## Task brief:
Transcribe the data below verbatim from the line with "<$> r_since r" to the line with "Proof. intros Hf. unfold ids_at.". Include both of those lines.

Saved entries
Start of Block

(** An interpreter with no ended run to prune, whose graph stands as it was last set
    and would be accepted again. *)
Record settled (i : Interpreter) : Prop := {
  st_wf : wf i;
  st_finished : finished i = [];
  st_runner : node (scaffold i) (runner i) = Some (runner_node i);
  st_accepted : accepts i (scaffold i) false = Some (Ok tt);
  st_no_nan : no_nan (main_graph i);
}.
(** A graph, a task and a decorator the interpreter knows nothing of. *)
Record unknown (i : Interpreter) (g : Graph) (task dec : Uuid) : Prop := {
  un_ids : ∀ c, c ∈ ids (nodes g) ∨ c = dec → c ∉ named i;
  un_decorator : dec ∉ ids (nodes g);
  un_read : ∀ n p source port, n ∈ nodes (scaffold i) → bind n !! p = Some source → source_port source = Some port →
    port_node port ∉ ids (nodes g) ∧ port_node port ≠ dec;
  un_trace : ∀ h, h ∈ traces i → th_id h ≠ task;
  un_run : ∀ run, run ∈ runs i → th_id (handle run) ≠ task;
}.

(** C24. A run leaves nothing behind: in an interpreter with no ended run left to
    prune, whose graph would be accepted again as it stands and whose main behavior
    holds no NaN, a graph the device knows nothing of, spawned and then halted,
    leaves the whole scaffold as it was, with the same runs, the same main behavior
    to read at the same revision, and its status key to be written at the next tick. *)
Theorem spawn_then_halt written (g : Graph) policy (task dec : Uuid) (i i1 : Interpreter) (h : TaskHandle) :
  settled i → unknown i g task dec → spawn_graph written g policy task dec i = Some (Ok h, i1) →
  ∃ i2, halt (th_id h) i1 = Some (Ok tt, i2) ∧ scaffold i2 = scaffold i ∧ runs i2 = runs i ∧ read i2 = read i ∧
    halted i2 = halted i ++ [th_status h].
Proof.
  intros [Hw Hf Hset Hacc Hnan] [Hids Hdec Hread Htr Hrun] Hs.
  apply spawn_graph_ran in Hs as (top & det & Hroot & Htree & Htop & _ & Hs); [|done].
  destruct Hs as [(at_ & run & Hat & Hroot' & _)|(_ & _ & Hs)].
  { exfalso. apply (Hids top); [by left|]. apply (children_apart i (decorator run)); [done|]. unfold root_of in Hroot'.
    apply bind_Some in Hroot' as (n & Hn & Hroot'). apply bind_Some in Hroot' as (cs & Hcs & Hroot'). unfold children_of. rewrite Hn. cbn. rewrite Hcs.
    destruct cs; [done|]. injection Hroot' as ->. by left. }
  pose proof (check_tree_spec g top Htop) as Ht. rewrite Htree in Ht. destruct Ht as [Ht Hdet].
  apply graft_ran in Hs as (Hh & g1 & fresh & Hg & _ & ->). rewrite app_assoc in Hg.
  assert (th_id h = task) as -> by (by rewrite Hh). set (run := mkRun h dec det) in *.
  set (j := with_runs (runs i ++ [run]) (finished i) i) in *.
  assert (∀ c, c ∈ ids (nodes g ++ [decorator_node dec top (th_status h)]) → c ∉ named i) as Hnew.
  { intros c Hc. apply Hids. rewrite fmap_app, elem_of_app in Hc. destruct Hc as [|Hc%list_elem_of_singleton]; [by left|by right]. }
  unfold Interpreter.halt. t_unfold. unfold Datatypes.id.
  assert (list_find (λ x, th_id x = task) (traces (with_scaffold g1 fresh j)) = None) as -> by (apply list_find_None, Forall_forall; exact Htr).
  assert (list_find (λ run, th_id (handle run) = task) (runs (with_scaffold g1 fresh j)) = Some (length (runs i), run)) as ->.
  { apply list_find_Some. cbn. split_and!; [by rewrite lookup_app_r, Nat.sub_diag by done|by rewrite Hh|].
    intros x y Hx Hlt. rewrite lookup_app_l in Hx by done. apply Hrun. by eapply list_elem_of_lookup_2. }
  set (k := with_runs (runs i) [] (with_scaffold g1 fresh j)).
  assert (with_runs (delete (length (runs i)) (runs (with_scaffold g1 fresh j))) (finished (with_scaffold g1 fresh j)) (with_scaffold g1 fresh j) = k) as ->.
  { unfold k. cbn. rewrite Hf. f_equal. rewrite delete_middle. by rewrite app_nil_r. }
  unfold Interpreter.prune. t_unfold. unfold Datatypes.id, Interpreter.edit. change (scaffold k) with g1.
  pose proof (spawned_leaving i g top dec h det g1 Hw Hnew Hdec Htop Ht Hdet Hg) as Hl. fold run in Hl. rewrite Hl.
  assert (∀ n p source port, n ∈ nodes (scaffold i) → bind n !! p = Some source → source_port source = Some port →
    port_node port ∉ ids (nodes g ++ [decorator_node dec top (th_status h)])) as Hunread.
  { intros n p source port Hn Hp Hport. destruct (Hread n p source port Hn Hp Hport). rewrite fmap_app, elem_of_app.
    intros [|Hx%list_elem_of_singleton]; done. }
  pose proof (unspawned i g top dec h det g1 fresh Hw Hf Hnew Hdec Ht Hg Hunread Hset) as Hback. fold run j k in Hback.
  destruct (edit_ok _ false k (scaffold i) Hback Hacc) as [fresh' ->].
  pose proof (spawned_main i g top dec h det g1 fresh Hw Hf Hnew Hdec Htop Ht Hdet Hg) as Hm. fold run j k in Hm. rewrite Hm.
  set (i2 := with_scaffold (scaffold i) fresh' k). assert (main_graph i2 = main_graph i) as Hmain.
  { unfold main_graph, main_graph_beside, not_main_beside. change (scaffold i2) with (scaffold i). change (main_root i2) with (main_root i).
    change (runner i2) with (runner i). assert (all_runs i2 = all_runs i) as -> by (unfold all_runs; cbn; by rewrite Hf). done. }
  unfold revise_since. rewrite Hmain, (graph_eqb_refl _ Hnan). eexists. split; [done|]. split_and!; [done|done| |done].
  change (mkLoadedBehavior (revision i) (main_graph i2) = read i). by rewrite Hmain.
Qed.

End of Block
Start of Block

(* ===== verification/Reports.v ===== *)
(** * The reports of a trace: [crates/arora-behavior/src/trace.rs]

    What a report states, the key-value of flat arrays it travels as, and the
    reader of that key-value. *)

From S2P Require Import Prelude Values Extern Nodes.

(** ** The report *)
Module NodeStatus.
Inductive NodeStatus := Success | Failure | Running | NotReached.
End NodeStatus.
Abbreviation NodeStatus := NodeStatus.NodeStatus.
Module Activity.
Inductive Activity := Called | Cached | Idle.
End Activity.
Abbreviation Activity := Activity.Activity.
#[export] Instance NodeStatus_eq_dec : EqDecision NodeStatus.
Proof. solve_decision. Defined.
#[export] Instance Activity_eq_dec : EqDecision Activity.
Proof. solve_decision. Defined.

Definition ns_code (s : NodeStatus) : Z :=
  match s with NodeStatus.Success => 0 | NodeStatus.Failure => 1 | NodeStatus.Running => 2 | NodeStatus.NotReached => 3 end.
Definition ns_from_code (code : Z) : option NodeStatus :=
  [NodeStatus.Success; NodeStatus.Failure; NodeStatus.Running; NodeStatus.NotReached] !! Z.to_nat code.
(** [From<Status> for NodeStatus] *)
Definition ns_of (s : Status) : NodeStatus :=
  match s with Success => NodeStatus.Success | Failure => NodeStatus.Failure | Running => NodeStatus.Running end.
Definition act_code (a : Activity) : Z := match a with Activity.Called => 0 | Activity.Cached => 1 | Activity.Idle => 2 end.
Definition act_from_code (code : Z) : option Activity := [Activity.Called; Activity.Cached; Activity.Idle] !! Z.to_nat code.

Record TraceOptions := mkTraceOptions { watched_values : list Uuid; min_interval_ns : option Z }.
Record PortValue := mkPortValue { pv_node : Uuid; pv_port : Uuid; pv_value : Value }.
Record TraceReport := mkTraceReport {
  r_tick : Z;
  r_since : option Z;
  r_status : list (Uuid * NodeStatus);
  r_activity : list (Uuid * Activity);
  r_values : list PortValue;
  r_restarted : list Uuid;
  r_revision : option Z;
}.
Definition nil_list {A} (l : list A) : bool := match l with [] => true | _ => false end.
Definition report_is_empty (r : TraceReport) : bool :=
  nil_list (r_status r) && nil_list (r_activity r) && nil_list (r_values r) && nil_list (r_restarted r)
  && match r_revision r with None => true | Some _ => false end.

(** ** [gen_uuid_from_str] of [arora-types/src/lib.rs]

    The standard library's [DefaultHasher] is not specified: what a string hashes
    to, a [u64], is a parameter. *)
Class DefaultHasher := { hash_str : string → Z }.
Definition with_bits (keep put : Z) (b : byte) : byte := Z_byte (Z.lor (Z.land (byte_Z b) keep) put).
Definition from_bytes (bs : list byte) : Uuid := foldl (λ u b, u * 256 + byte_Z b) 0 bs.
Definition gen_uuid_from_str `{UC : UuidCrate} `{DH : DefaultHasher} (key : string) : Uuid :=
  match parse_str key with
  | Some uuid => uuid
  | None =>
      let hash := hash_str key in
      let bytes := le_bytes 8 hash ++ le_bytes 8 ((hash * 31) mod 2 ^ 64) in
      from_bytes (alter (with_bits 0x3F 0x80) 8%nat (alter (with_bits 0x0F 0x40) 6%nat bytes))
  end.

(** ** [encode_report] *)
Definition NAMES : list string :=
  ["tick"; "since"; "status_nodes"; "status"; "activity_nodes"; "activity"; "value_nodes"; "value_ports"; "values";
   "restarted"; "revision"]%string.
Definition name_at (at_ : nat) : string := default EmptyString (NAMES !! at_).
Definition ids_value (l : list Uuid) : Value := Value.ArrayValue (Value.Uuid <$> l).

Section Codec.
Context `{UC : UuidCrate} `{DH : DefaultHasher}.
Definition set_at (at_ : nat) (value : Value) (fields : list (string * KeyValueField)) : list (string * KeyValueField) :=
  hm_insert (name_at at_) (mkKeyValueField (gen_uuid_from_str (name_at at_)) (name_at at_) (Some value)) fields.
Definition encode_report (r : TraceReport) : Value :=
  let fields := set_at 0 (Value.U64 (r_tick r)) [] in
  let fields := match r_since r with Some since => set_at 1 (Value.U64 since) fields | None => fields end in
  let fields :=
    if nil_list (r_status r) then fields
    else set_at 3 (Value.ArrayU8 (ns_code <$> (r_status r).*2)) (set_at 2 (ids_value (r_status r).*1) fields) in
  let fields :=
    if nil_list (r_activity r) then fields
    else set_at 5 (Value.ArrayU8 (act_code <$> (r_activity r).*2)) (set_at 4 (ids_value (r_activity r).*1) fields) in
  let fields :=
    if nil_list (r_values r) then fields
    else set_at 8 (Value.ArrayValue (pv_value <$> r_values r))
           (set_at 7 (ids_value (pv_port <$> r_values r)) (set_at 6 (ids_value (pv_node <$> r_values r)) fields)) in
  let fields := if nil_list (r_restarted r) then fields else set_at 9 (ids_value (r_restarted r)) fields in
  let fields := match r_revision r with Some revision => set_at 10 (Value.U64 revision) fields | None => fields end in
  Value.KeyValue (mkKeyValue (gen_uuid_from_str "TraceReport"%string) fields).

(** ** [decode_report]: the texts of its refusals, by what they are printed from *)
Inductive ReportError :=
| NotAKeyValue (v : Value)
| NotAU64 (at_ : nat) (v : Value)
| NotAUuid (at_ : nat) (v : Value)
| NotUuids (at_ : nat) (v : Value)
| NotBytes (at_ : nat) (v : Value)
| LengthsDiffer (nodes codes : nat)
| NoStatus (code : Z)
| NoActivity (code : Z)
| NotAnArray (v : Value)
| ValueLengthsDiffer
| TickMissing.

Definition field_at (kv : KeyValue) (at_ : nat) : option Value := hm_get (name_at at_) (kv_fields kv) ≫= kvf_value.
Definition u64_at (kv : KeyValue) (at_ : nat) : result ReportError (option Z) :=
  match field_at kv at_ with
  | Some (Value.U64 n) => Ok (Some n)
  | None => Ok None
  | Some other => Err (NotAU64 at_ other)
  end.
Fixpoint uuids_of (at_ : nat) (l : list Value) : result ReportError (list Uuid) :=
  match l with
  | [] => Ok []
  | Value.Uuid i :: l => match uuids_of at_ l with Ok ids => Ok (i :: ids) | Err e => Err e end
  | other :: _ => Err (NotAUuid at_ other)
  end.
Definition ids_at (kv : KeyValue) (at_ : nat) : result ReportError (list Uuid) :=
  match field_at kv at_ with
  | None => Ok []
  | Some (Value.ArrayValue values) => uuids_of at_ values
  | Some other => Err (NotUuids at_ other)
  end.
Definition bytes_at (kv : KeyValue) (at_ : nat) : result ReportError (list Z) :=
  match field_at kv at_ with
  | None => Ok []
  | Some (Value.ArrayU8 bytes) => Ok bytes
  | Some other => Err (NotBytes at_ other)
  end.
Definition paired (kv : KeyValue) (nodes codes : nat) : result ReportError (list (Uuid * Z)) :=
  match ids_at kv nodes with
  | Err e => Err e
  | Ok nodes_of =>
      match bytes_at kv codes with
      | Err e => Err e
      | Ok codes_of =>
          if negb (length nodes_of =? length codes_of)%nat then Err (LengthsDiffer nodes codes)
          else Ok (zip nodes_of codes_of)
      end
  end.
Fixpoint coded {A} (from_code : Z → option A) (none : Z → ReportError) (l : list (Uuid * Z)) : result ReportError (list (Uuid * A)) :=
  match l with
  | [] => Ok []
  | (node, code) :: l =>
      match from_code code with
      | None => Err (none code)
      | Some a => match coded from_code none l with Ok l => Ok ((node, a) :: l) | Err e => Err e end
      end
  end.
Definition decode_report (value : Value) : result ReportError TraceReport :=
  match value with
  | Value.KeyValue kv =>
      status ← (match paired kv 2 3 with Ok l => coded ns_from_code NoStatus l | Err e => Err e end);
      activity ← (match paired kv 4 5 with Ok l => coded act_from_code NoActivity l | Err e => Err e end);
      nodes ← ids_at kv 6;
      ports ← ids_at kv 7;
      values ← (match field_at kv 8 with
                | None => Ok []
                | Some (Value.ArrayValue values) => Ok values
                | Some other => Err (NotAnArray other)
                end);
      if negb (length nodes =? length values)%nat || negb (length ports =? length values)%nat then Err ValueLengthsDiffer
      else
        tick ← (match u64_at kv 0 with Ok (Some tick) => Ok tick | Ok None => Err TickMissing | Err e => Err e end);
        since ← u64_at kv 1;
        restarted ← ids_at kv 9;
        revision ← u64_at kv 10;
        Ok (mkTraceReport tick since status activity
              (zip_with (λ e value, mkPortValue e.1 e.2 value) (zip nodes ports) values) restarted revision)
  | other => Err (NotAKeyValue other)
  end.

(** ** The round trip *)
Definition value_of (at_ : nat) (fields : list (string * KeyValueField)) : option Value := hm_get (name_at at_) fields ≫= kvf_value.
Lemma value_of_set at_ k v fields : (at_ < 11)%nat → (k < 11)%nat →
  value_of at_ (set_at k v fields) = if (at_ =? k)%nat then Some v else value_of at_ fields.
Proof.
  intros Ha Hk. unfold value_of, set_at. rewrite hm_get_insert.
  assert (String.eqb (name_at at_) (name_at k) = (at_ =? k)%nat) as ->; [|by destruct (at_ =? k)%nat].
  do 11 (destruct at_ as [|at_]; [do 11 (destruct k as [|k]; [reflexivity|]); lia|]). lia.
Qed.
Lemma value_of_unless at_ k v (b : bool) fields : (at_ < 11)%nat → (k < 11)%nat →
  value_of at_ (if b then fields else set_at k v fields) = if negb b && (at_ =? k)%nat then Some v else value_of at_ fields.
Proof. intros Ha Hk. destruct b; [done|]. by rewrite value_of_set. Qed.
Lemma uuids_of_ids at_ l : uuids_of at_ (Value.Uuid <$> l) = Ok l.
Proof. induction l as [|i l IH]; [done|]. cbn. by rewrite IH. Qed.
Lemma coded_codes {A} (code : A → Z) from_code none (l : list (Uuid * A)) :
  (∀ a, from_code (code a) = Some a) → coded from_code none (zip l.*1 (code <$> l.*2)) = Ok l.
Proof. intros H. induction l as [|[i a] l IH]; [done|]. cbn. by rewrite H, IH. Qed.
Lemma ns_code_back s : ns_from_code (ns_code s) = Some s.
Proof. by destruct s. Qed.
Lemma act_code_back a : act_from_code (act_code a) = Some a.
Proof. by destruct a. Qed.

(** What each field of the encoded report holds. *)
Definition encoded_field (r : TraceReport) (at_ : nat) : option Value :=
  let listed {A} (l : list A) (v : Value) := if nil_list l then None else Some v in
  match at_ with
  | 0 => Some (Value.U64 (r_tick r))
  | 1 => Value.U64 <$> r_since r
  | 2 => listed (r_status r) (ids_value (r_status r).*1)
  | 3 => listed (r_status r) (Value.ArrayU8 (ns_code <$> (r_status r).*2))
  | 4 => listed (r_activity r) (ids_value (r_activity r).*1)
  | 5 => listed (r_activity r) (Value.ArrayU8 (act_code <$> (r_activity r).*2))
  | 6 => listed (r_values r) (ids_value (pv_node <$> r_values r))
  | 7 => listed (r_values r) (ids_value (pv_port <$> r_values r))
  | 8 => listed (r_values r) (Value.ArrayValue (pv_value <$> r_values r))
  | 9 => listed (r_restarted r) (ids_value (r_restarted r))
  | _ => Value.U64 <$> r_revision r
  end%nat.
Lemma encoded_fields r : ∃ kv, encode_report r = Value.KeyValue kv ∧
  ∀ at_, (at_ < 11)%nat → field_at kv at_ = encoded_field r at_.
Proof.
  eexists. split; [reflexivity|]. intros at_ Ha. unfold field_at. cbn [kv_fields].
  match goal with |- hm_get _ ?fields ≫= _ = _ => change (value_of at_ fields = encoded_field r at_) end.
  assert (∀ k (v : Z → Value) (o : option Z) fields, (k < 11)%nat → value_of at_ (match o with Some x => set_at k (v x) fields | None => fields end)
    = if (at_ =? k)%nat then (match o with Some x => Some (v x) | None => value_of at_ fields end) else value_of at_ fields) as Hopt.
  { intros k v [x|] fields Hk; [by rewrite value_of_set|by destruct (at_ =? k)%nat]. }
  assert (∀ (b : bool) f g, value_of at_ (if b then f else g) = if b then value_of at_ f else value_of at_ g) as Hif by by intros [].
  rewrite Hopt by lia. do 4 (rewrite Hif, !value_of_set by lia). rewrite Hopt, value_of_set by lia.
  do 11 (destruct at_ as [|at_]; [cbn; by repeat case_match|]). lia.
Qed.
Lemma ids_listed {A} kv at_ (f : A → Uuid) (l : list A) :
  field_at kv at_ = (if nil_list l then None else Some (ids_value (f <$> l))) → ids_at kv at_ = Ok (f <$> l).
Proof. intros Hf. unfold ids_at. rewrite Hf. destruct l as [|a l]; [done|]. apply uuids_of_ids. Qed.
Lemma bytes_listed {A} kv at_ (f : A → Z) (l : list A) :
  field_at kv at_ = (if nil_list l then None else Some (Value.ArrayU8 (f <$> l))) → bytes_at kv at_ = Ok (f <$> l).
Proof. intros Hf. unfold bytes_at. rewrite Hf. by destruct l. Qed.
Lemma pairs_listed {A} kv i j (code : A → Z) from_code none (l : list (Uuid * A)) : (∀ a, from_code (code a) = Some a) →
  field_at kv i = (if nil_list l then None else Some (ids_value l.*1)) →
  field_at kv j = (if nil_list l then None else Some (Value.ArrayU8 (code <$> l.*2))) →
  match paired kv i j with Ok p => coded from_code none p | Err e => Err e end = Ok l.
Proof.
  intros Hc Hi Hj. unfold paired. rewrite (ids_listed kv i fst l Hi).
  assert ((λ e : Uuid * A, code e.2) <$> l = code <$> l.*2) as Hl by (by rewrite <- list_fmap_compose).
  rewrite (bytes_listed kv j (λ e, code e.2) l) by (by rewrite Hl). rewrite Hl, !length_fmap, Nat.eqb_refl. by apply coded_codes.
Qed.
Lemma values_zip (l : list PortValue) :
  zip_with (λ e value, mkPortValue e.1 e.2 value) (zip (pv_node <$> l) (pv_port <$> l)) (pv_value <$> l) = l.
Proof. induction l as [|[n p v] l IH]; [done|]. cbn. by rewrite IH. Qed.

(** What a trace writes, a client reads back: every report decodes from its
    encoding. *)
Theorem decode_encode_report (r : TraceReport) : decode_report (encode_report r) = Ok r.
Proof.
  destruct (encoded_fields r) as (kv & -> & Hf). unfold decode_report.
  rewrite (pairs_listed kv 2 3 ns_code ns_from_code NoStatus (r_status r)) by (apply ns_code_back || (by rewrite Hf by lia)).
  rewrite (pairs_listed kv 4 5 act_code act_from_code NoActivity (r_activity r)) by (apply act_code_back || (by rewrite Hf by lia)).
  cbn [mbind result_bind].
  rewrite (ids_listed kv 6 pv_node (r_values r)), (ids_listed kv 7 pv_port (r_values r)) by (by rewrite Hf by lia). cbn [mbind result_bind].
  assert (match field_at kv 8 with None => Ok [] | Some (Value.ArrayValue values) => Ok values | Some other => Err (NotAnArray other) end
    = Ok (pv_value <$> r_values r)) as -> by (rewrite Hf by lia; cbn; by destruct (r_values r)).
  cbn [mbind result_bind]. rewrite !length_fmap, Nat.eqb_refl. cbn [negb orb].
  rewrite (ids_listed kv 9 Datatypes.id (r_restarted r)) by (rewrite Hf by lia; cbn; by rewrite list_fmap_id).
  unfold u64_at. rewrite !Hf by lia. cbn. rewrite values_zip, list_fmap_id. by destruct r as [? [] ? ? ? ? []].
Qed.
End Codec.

End of Block

## Task answer:
  | 1 => Value.U64 <$> r_since r
  | 2 => listed (r_status r) (ids_value (r_status r).*1)
  | 3 => listed (r_status r) (Value.ArrayU8 (ns_code <$> (r_status r).*2))
  | 4 => listed (r_activity r) (ids_value (r_activity r).*1)
  | 5 => listed (r_activity r) (Value.ArrayU8 (act_code <$> (r_activity r).*2))
  | 6 => listed (r_values r) (ids_value (pv_node <$> r_values r))
  | 7 => listed (r_values r) (ids_value (pv_port <$> r_values r))
  | 8 => listed (r_values r) (Value.ArrayValue (pv_value <$> r_values r))
  | 9 => listed (r_restarted r) (ids_value (r_restarted r))
  | _ => Value.U64 <$> r_revision r
  end%nat.
Lemma encoded_fields r : ∃ kv, encode_report r = Value.KeyValue kv ∧
  ∀ at_, (at_ < 11)%nat → field_at kv at_ = encoded_field r at_.
Proof.
  eexists. split; [reflexivity|]. intros at_ Ha. unfold field_at. cbn [kv_fields].
  match goal with |- hm_get _ ?fields ≫= _ = _ => change (value_of at_ fields = encoded_field r at_) end.
  assert (∀ k (v : Z → Value) (o : option Z) fields, (k < 11)%nat → value_of at_ (match o with Some x => set_at k (v x) fields | None => fields end)
    = if (at_ =? k)%nat then (match o with Some x => Some (v x) | None => value_of at_ fields end) else value_of at_ fields) as Hopt.
  { intros k v [x|] fields Hk; [by rewrite value_of_set|by destruct (at_ =? k)%nat]. }
  assert (∀ (b : bool) f g, value_of at_ (if b then f else g) = if b then value_of at_ f else value_of at_ g) as Hif by by intros [].
  rewrite Hopt by lia. do 4 (rewrite Hif, !value_of_set by lia). rewrite Hopt, value_of_set by lia.
  do 11 (destruct at_ as [|at_]; [cbn; by repeat case_match|]). lia.
Qed.
Lemma ids_listed {A} kv at_ (f : A → Uuid) (l : list A) :
  field_at kv at_ = (if nil_list l then None else Some (ids_value (f <$> l))) → ids_at kv at_ = Ok (f <$> l).
Proof. intros Hf. unfold ids_at. rewrite Hf. destruct l as [|a l]; [done|]. apply uuids_of_ids. Qed.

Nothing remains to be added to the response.